===== Data excerpts

Definition sound_mode_list (self : entity) : value :=
  if negb (truthy (data self)) then VNone
  else
    let modes := map _format_sound_mode SOUND_MODES in
    let modes := if _night_mode_available self
                 then (modes ++ ["Night Mode"])%list else modes in
    VList (map VStr modes).

(** The [for mode, formatted in SOUND_MODE_MAPPING.items()] loop with its
    [break]: the first key whose label is the requested one. *)
Fixpoint reverse_lookup (sound_mode : string) (l : list (string * string))
    : value :=
  match l with
  | [] => VNone
  | (mode, formatted) :: r =>
      if (formatted =? sound_mode)%string then VStr mode
      else reverse_lookup sound_mode r
  end.

(** [MediaPlayerState], the members of the host's enumeration that the
    entity reports. *)
Inductive MediaPlayerState : Type := PLAYING | PAUSED | IDLE.

Definition state (self : entity) : result MediaPlayerState :=
  a <~ absent (data self) "playback" ;;
  if a : bool then Ok IDLE
  else
    playback <~ getitem (data self) "playback" ;;
    playing_state <~ Py.get playback "playingState" VNone ;;
    if eq_str playing_state "playing" then Ok PLAYING
    else if eq_str playing_state "paused" then Ok PAUSED
    else Ok IDLE.




Definition source (self : entity) : result value :=
  a <~ absent (data self) "playback" ;;
  if a : bool then Ok VNone
  else
    playback <~ getitem (data self) "playback" ;;
    source <~ Py.get playback "source" (VDict []) ;;
    if truthy source then
      source_type <~ Py.get source "type" VNone ;;
      if truthy source_type then
        s <~ as_str source_type ;;
        Ok (VStr (_format_source_name s))
      else Ok VNone
    else Ok VNone.

(** [SOUND_MODE_MAPPING.get(mode, mode)] for a [mode] read from the
    snapshot: a list or a dict cannot be a key. *)
Definition _format_sound_mode_value (mode : value) : result value :=
  match mode with
  | VStr s => Ok (VStr (_format_sound_mode s))
  | VList _ | VDict _ => Raise TypeError
  | _ => Ok mode
  end.

Definition sound_mode (self : entity) : result value :=
  if negb (truthy (data self)) then Ok VNone
  else
    c <~ (if _night_mode_available self
          then (v <~ Py.get (data self) "night_mode" VNone ;; Ok (truthy v))
          else Ok false) ;;
    on <~ (if c : bool then
             night_mode <~ getitem (data self) "night_mode" ;;
             v <~ Py.get night_mode "nightMode" VNone ;;
             Ok (eq_str v "on")
           else Ok false) ;;
    if on : bool then Ok (VStr "Night Mode")
    else
      e <~ Py.get (data self) "equalizer" VNone ;;
      if truthy e then
        eq_data <~ getitem (data self) "equalizer" ;;
        mode <~ Py.get eq_data "preset" (VStr EQ_PRESET_FLAT) ;;
        _format_sound_mode_value mode
      else Ok VNone.

Section Actions.

Variable dev : device.

Let job := DevialetAPI.async_add_executor_job dev.

Definition async_select_source (self : entity) (source : string)
    : M trace unit :=
  match lookup source (_source_mapping self) with
  | None => ret tt
  | Some source_id =>
      job "play_source" [source_id] ;;;
      async_request_refresh
  end.

Definition async_volume_up (self : entity) : M trace unit :=
  job "volume_up" [] ;;; async_request_refresh.

Definition async_volume_down (self : entity) : M trace unit :=
  job "volume_down" [] ;;; async_request_refresh.

(** [volume_percent] is [int(volume * 100)], computed by the caller's
    float arithmetic, which is not modelled. *)
Definition async_set_volume_level (self : entity) (volume_percent : Z)
    : M trace unit :=
  job "set_volume" [VInt volume_percent] ;;; async_request_refresh.

Definition async_mute_volume (self : entity) (mute : bool) : M trace unit :=
  (if mute then job "mute" [] else job "unmute" []) ;;;
  async_request_refresh.

Definition async_media_play (self : entity) : M trace unit :=
  job "play" [] ;;; async_request_refresh.

Definition async_media_pause (self : entity) : M trace unit :=
  job "pause" [] ;;; async_request_refresh.

Definition async_media_previous_track (self : entity) : M trace unit :=
  job "previous_track" [] ;;; async_request_refresh.

Definition async_media_next_track (self : entity) : M trace unit :=
  job "next_track" [] ;;; async_request_refresh.

Definition async_media_stop (self : entity) : M trace unit :=
  job "pause" [] ;;; async_request_refresh.

Definition async_select_sound_mode (self : entity) (sound_mode : string)
    : M trace unit :=
  if negb (truthy (data self)) then ret tt
  else if _night_mode_available self && (sound_mode =? "Night Mode")%string
  then job "set_night_mode" [VBool true] ;;; ret tt
  else
    (if existsb (String.eqb sound_mode) (map _format_sound_mode SOUND_MODES)
     then
       let internal_mode := reverse_lookup sound_mode SOUND_MODE_MAPPING in
       if truthy internal_mode then
         (if _night_mode_available self
          then job "set_night_mode" [VBool false] ;;; ret tt
          else ret tt) ;;;
         job "set_eq_preset" [internal_mode] ;;; ret tt
       else ret tt
     else ret tt) ;;;
    async_request_refresh.

Definition async_turn_on (self : entity) : M trace unit :=
  job "reboot_system" [] ;;; async_request_refresh.

End Actions.

End MediaPlayer.

(* ===================================================================== *)
(** ** __init__.py: the service handlers of [register_services] *)
(* ===================================================================== *)

Module Services.

(** [hass.data[DOMAIN]] holds one client per configured entry; each client
    talks to its own device.  A handler runs its job on every entry in
    turn. *)
Fixpoint for_each_entry (entries : list device) (name : string)
    (args : list value) : M trace unit :=
  match entries with
  | [] => ret tt
  | dev :: rest =>
      DevialetAPI.async_add_executor_job dev name args ;;;
      for_each_entry rest name args
  end.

==========

**Activity**
Output all preceding records character for character.

**Exercise result**
Definition sound_mode_list (self : entity) : value :=
  if negb (truthy (data self)) then VNone
  else
    let modes := map _format_sound_mode SOUND_MODES in
    let modes := if _night_mode_available self
                 then (modes ++ ["Night Mode"])%list else modes in
    VList (map VStr modes).

(** The [for mode, formatted in SOUND_MODE_MAPPING.items()] loop with its
    [break]: the first key whose label is the requested one. *)
Fixpoint reverse_lookup (sound_mode : string) (l : list (string * string))
    : value :=
  match l with
  | [] => VNone
  | (mode, formatted) :: r =>
      if (formatted =? sound_mode)%string then VStr mode
      else reverse_lookup sound_mode r
  end.

(** [MediaPlayerState], the members of the host's enumeration that the
    entity reports. *)
Inductive MediaPlayerState : Type := PLAYING | PAUSED | IDLE.

Definition state (self : entity) : result MediaPlayerState :=
  a <~ absent (data self) "playback" ;;
  if a : bool then Ok IDLE
  else
    playback <~ getitem (data self) "playback" ;;
    playing_state <~ Py.get playback "playingState" VNone ;;
    if eq_str playing_state "playing" then Ok PLAYING
    else if eq_str playing_state "paused" then Ok PAUSED
    else Ok IDLE.




Definition source (self : entity) : result value :=
  a <~ absent (data self) "playback" ;;
  if a : bool then Ok VNone
  else
    playback <~ getitem (data self) "playback" ;;
    source <~ Py.get playback "source" (VDict []) ;;
    if truthy source then
      source_type <~ Py.get source "type" VNone ;;
      if truthy source_type then
        s <~ as_str source_type ;;
        Ok (VStr (_format_source_name s))
      else Ok VNone
    else Ok VNone.

(** [SOUND_MODE_MAPPING.get(mode, mode)] for a [mode] read from the
    snapshot: a list or a dict cannot be a key. *)
Definition _format_sound_mode_value (mode : value) : result value :=
  match mode with
  | VStr s => Ok (VStr (_format_sound_mode s))
  | VList _ | VDict _ => Raise TypeError
  | _ => Ok mode
  end.

Definition sound_mode (self : entity) : result value :=
  if negb (truthy (data self)) then Ok VNone
  else
    c <~ (if _night_mode_available self
          then (v <~ Py.get (data self) "night_mode" VNone ;; Ok (truthy v))
          else Ok false) ;;
    on <~ (if c : bool then
             night_mode <~ getitem (data self) "night_mode" ;;
             v <~ Py.get night_mode "nightMode" VNone ;;
             Ok (eq_str v "on")
           else Ok false) ;;
    if on : bool then Ok (VStr "Night Mode")
    else
      e <~ Py.get (data self) "equalizer" VNone ;;
      if truthy e then
        eq_data <~ getitem (data self) "equalizer" ;;
        mode <~ Py.get eq_data "preset" (VStr EQ_PRESET_FLAT) ;;
        _format_sound_mode_value mode
      else Ok VNone.

Section Actions.

Variable dev : device.

Let job := DevialetAPI.async_add_executor_job dev.

Definition async_select_source (self : entity) (source : string)
    : M trace unit :=
  match lookup source (_source_mapping self) with
  | None => ret tt
  | Some source_id =>
      job "play_source" [source_id] ;;;
      async_request_refresh
  end.

Definition async_volume_up (self : entity) : M trace unit :=
  job "volume_up" [] ;;; async_request_refresh.

Definition async_volume_down (self : entity) : M trace unit :=
  job "volume_down" [] ;;; async_request_refresh.

(** [volume_percent] is [int(volume * 100)], computed by the caller's
    float arithmetic, which is not modelled. *)
Definition async_set_volume_level (self : entity) (volume_percent : Z)
    : M trace unit :=
  job "set_volume" [VInt volume_percent] ;;; async_request_refresh.

Definition async_mute_volume (self : entity) (mute : bool) : M trace unit :=
  (if mute then job "mute" [] else job "unmute" []) ;;;
  async_request_refresh.

Definition async_media_play (self : entity) : M trace unit :=
  job "play" [] ;;; async_request_refresh.

Definition async_media_pause (self : entity) : M trace unit :=
  job "pause" [] ;;; async_request_refresh.

Definition async_media_previous_track (self : entity) : M trace unit :=
  job "previous_track" [] ;;; async_request_refresh.

Definition async_media_next_track (self : entity) : M trace unit :=
  job "next_track" [] ;;; async_request_refresh.

Definition async_media_stop (self : entity) : M trace unit :=
  job "pause" [] ;;; async_request_refresh.

Definition async_select_sound_mode (self : entity) (sound_mode : string)
    : M trace unit :=
  if negb (truthy (data self)) then ret tt
  else if _night_mode_available self && (sound_mode =? "Night Mode")%string
  then job "set_night_mode" [VBool true] ;;; ret tt
  else
    (if existsb (String.eqb sound_mode) (map _format_sound_mode SOUND_MODES)
     then
       let internal_mode := reverse_lookup sound_mode SOUND_MODE_MAPPING in
       if truthy internal_mode then
         (if _night_mode_available self
          then job "set_night_mode" [VBool false] ;;; ret tt
          else ret tt) ;;;
         job "set_eq_preset" [internal_mode] ;;; ret tt
       else ret tt
     else ret tt) ;;;
    async_request_refresh.

Definition async_turn_on (self : entity) : M trace unit :=
  job "reboot_system" [] ;;; async_request_refresh.

End Actions.

End MediaPlayer.

(* ===================================================================== *)
(** ** __init__.py: the service handlers of [register_services] *)
(* ===================================================================== *)

Module Services.

(** [hass.data[DOMAIN]] holds one client per configured entry; each client
    talks to its own device.  A handler runs its job on every entry in
    turn. *)
Fixpoint for_each_entry (entries : list device) (name : string)
    (args : list value) : M trace unit :=
  match entries with
  | [] => ret tt
  | dev :: rest =>
      DevialetAPI.async_add_executor_job dev name args ;;;
      for_each_entry rest name args
  end.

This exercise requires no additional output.